Data supplied section start

Lemma read_messages_ok s messages :
  caches_ok s → (∀ message n, message ∈ messages → UnmarshalSns message = Ok n → no_nil (snsMessage n)) →
  read_messages_spec s messages.
Proof using Hclock Hevict_buckets Hevict_clients Hmeta.
  revert s. induction messages as [|m messages IH]; intros s Hok Hp.
  { eexists _, _. split; [done|]. split; [done|]. exists []. by repeat constructor. }
  assert (∀ s, caches_ok s → read_messages_spec s messages)
    as Hrest by (intros s0 Hs0; apply IH; [done|]; intros ?? Hin; apply Hp; by right).
  unfold read_messages_spec in *.
  clear IH. cbn [ReadSnsMessages]. destruct (UnmarshalSns m) as [n|e] eqn:En; [|by eexists _, _].
  case_decide as Hn; [|case_decide as Hsub; [|by eexists _, _]].
  - destruct (ParseNotification_spec (snsMessage n) (Hp m n (list_elem_of_here _ _) En)) as ([objects|e]&Hpn&Hnames);
      unfold handleNotificationMessage; rewrite Hpn; cbn; [|by eexists _, _].
    destruct (read_objects_spec objects s Hok) as (s1&[ds|e]&->&Hok1&Hds); cbn; [|by eexists _, _].
    destruct Hds as [Hn1 Hds].
    destruct (Hrest s1 Hok1) as (s2&[rest|e]&->&Hok2&Hr); cbn; eexists _, _; (split; [done|]); [|done].
    split; [done|]. destruct Hr as (objs&Ha&Hrd). exists (objects :: objs). split; [constructor; [|done]|].
    + exists n. by split; [|left].
    + cbn. apply read_in_turn_app; [done|]. by rewrite <- Hn1.
  - destruct (ConfirmSubscription (outer s) n) as [w [e|]]; [by eexists _, _; split; [done|]; split; [apply with_outer_ok|]|].
    destruct (Hrest (with_outer s w) (with_outer_ok s w Hok)) as (s2&[rest|e]&->&Hok2&Hr); eexists _, _; (split; [done|]); [|done].
    split; [done|]. destruct Hr as (objs&Ha&Hrd). exists ([] :: objs). split; [constructor; [|done]|done].
    exists n. by split; [|right].
Qed.
#[local] Instance demo_iam : IAM unit unit unit := {|
  GetUser w name := (w, demo_answer name);
  GetCredentialReport w := (w, Ok demo_report);
  GenerateCredentialReport w := (w, Ok (Some "COMPLETE"));
  ListUsersPages w := (w, ([[demo_iamUser "ann"]; [demo_iamUser "bob"]], None));
  ListUserPoliciesPages w name := (w, ([[Some "inline"]], None));
  ListAttachedUserPoliciesPages w name := (w, ([[Some "managed"]], None));
  ListVirtualMFADevicesPages w := (w, ([[{| mdEnableDate := None; mdSerialNumber := Some "arn:aws:iam::1:mfa/root-account-mfa-device"; mdUserId := Some (Some "1") |}]], None));
  ListGroupsForUserPages w name := (w, ([], None));
  GetUserPolicy w name policy := (w, Ok (Some "document"))
|}.

Lemma demo_iam_stable : stable demo_answer.
Proof.
  split; simpl; [done| | |by intros w name policy document [= <-]].
  - intros [n|] u; [|done]. intros [= <-]. split; simpl; [done..|by constructor].
  - intros w name. repeat constructor. done.
Qed.

Definition demo_input : ResourcePollerInput := {| AuthSource := "role"; riIntegrationID := Some "id"; Regions := [] |}.
Definition demo_istate : istate unit :=
  {| userCredentialReports := None; mfaDeviceMapping := None; requeued := []; world := tt |}.
Definition demo_ARN (s : string) : result string := Ok "123456789012".

Definition demo_rows_of (r : result (list (list string))) : list (list string) := match r with Ok (_ :: rows) => rows | _ => [] end.
(* ===== verification/JsonParsers.v ===== *)
(** * Parsers of logs in JSON and syslog

    Model of the other log parsers under
    src/internal/log_analysis/log_processor/parsers: CloudTrail and GuardDuty with
    the extractor of identifiers (awslogs/extractor.go over src/pkg/extract),
    OSSEC, osquery, syslog, fluentd, Zeek and Suricata, and of the registry of log
    types (log_processor/registry).  The JSON library, gjson, the syslog library,
    arn.Parse and the validator are parameters.  The theorem shows which
    identifiers the extractor finds in a document. *)

From S2P Require Import Prelude GoTime Glue RowId PantherLog CsvParsers.
(** * Cost-estimation pipeline of the trade simulator

    A shallow embedding of the order book ([src/data/orderbook.py]), the fee
    table ([src/models/fee_model.py]), the slippage and maker/taker
    estimators, the Almgren-Chriss model ([src/models/market_impact.py]) and
    the simulator ([src/models/simulator.py]).

    Numbers.  A Python [float] is read as a real number and arithmetic is
    exact, so rounding and overflow are outside the model.  What is kept is
    every place where an operation has no real result: a zero divisor, a
    square root or logarithm outside its domain, a missing dictionary key, an
    unparsable literal.  Where Python raises, the run ends with a [fault].
    Where NumPy carries on with inf or nan there are two cases.  In a
    function whose own result is that value (the execution schedule, the
    slippage heuristic) the fault stands for the non-finite result.  Where
    the code computes on and what it returns depends on how (the clamp of the
    maker/taker heuristic, the dictionary of the simulator), the value is
    kept as a [Np.number]. *)

From Stdlib Require Import Reals Lra Lia ZArith String Ascii.
From stdpp Require Import base decidable option list sorting gmap strings.

Local Open Scope R_scope.

(** ** Faults and the outcome monad *)

(** [ZeroDivision]: Python raises ZeroDivisionError on float operands, NumPy
    yields inf or nan and a RuntimeWarning on float64 operands; either way
    there is no real quotient.  [InvalidValue]: NumPy's nan (or -inf) for a
    square root or logarithm outside its domain.  The others are the Python
    exceptions of the same name. *)
Inductive fault : Type :=
  | ZeroDivision
  | InvalidValue
  | KeyError (key : string)
  | ValueError (msg : string)
  | AttributeError (msg : string)
  | NotFittedError.

Inductive outcome (A : Type) : Type :=
  | Return (a : A)
  | Raise (e : fault).
Arguments Return {A} a.
Arguments Raise {A} e.

#[global] Instance outcome_ret : MRet outcome := fun A a => Return a.
#[global] Instance outcome_bind : MBind outcome := fun A B f c =>
  match c with
  | Return a => f a
  | Raise e => Raise e
  end.

(** ** Decidable comparisons on the reals, as the code's [==], [<=], [<], [>] *)

#[global] Instance R_eq_dec : EqDecision R := Req_dec_T.
#[global] Instance Rle_decision (x y : R) : Decision (x <= y) := Rle_dec x y.
#[global] Instance Rlt_decision (x y : R) : Decision (x < y) := Rlt_dec x y.
#[global] Instance Rge_decision (x y : R) : Decision (x >= y) := Rge_dec x y.
#[global] Instance Rgt_decision (x y : R) : Decision (x > y) := Rgt_dec x y.
#[global] Instance R_inhabited : Inhabited R := populate 0.

(** Settles the comparisons of concrete reals in the goal. *)
Ltac decide_R :=
  repeat (first [case_decide | case_bool_decide]; try lra; simpl).

(** ** Float primitives *)

(** [x / y] *)
Definition fdiv (x y : R) : outcome R :=
  if decide (y = 0) then Raise ZeroDivision else Return (x / y).

(** [np.sqrt(x)] *)
Definition np_sqrt (x : R) : outcome R :=
  if decide (x < 0) then Raise InvalidValue else Return (sqrt x).

(** [np.log1p(x)] *)
Definition np_log1p (x : R) : outcome R :=
  if decide (-1 < x) then Return (ln (1 + x)) else Raise InvalidValue.

(** ** Numbers that need not be finite

    A real, an infinity or nan, with the arithmetic of float64 scalars on
    them: no operation raises, a zero divisor gives an infinity or nan, and
    every comparison with nan is false.  Signed zeros are not kept apart. *)

Module Np.

Inductive number : Type :=
  | Finite (r : R)
  | PosInf
  | NegInf
  | NaN.

(** The infinity of the sign of [r]; nan when [r] is 0. *)
Definition signed_inf (r : R) : number :=
  if decide (0 < r) then PosInf else if decide (r < 0) then NegInf else NaN.

Definition neg (x : number) : number :=
  match x with
  | Finite r => Finite (- r)
  | PosInf => NegInf
  | NegInf => PosInf
  | NaN => NaN
  end.

Definition add (x y : number) : number :=
  match x, y with
  | Finite a, Finite b => Finite (a + b)
  | NaN, _ | _, NaN => NaN
  | PosInf, NegInf | NegInf, PosInf => NaN
  | PosInf, _ | _, PosInf => PosInf
  | NegInf, _ | _, NegInf => NegInf
  end.

Definition sub (x y : number) : number := add x (neg y).

Definition mul (x y : number) : number :=
  match x, y with
  | Finite a, Finite b => Finite (a * b)
  | NaN, _ | _, NaN => NaN
  | Finite a, PosInf | PosInf, Finite a => signed_inf a
  | Finite a, NegInf | NegInf, Finite a => signed_inf (- a)
  | PosInf, PosInf | NegInf, NegInf => PosInf
  | PosInf, NegInf | NegInf, PosInf => NegInf
  end.

Definition div (x y : number) : number :=
  match x, y with
  | Finite a, Finite b => if decide (b = 0) then signed_inf a else Finite (a / b)
  | NaN, _ | _, NaN => NaN
  | Finite _, _ => Finite 0
  | PosInf, Finite b => if decide (b < 0) then NegInf else PosInf
  | NegInf, Finite b => if decide (b < 0) then PosInf else NegInf
  | _, _ => NaN
  end.

(** [x < y] and [x > y] *)
Definition lt (x y : number) : bool :=
  match x, y with
  | NaN, _ | _, NaN => false
  | Finite a, Finite b => bool_decide (a < b)
  | _, NegInf => false
  | NegInf, _ => true
  | PosInf, _ => false
  | Finite _, PosInf => true
  end.

Definition gt (x y : number) : bool := lt y x.

(** Python's [min(a, b)] and [max(a, b)]: [a] unless [b] is strictly
    smaller (larger), so a nan in second place is dropped. *)
Definition py_min (a b : number) : number := if lt b a then b else a.
Definition py_max (a b : number) : number := if gt b a then b else a.

(** [np.log1p(x)] with its value kept: -inf at -1, nan below. *)
Definition log1p (x : R) : number :=
  if decide (-1 < x) then Finite (ln (1 + x))
  else if decide (x = -1) then NegInf else NaN.

Definition is_finite (x : number) : bool :=
  match x with
  | Finite _ => true
  | _ => false
  end.

(** A number as the result of a function: the real, or the fault that
    stands for a value that is not finite. *)
Definition finite (x : number) : outcome R :=
  match x with
  | Finite r => Return r
  | _ => Raise InvalidValue
  end.

End Np.

(** [int(x)]: truncation towards zero. *)
Definition py_int (x : R) : Z :=
  if decide (0 <= x) then Int_part x else (- Int_part (- x))%Z.

(** [sum(xs)]: left to right from 0. *)
Definition py_sum (xs : list R) : R := foldl Rplus 0 xs.

(** [d[k]] on a dictionary. *)
Definition subscript {V} (d : gmap string V) (k : string) : outcome V :=
  match d !! k with
  | Some v => Return v
  | None => Raise (KeyError k)
  end.

(** [l[:k]] and [l[-k:]] on a list. *)
Definition slice_to {A} (k : Z) (l : list A) : list A :=
  if decide (0 <= k)%Z then take (Z.to_nat k) l
  else take (length l - Z.to_nat (- k)) l.

Definition slice_last {A} (k : nat) (l : list A) : list A :=
  drop (length l - k) l.

(** [s.lower()] on ASCII text. *)
Definition lower_ascii (c : ascii) : ascii :=
  let n := nat_of_ascii c in
  if decide (65 <= n <= 90)%nat then ascii_of_nat (n + 32) else c.

Fixpoint lower (s : string) : string :=
  match s with
  | EmptyString => EmptyString
  | String c s' => String (lower_ascii c) (lower s')
  end.

(** [for i in range(lo, hi): s = body(i, s)] *)
Definition for_range {S : Type} (lo hi : nat) (body : nat -> S -> S) (s : S) : S :=
  foldl (fun s i => body i s) s (seq lo (hi - lo)).

(** The same loop with a body that can fault; the first fault ends it. *)
Definition for_range_m {S : Type} (lo hi : nat) (body : nat -> S -> outcome S) (s : S)
  : outcome S :=
  foldl (fun acc i => s ← acc; body i s) (Return s) (seq lo (hi - lo)).

(** [np.linspace(start, stop, num)]: [num] evenly spaced samples, the last
    one set to [stop]. *)
Definition linspace (start stop : R) (num : nat) : list R :=
  let div := (num - 1)%nat in
  let step := if decide (0 < div)%nat then (stop - start) / INR div else stop - start in
  let y := (fun i => INR i * step + start) <$> seq 0 num in
  if decide (1 < num)%nat then <[(num - 1)%nat := stop]> y else y.

(** ** The order book *)

Module Orderbook.

(** One price level, [[price, quantity]]. *)
Abbreviation level := (R * R)%type.

Record t : Type := mk {
  max_depth : Z;
  asks : list level;
  bids : list level;
  timestamp : option string;
  exchange : option string;
  symbol : option string;
  last_update_time : R;
  processing_times : list R
}.

(** [Orderbook(max_depth)] *)
Definition init (max_depth : Z) : t :=
  mk max_depth [] [] None None None 0 [].

(** The snapshot dictionary handed to [update]; an absent key is [None]. *)
Record snapshot : Type := mk_snapshot {
  snap_timestamp : option string;
  snap_exchange : option string;
  snap_symbol : option string;
  snap_asks : option (list (string * string));
  snap_bids : option (list (string * string))
}.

Data supplied section end

Work order:
Go through the entries above, and wherever a line holds the word "stands", copy that line.

Output of the exercise:
    slippage heuristic) the fault stands for the non-finite result.  Where
    stands for a value that is not finite. *)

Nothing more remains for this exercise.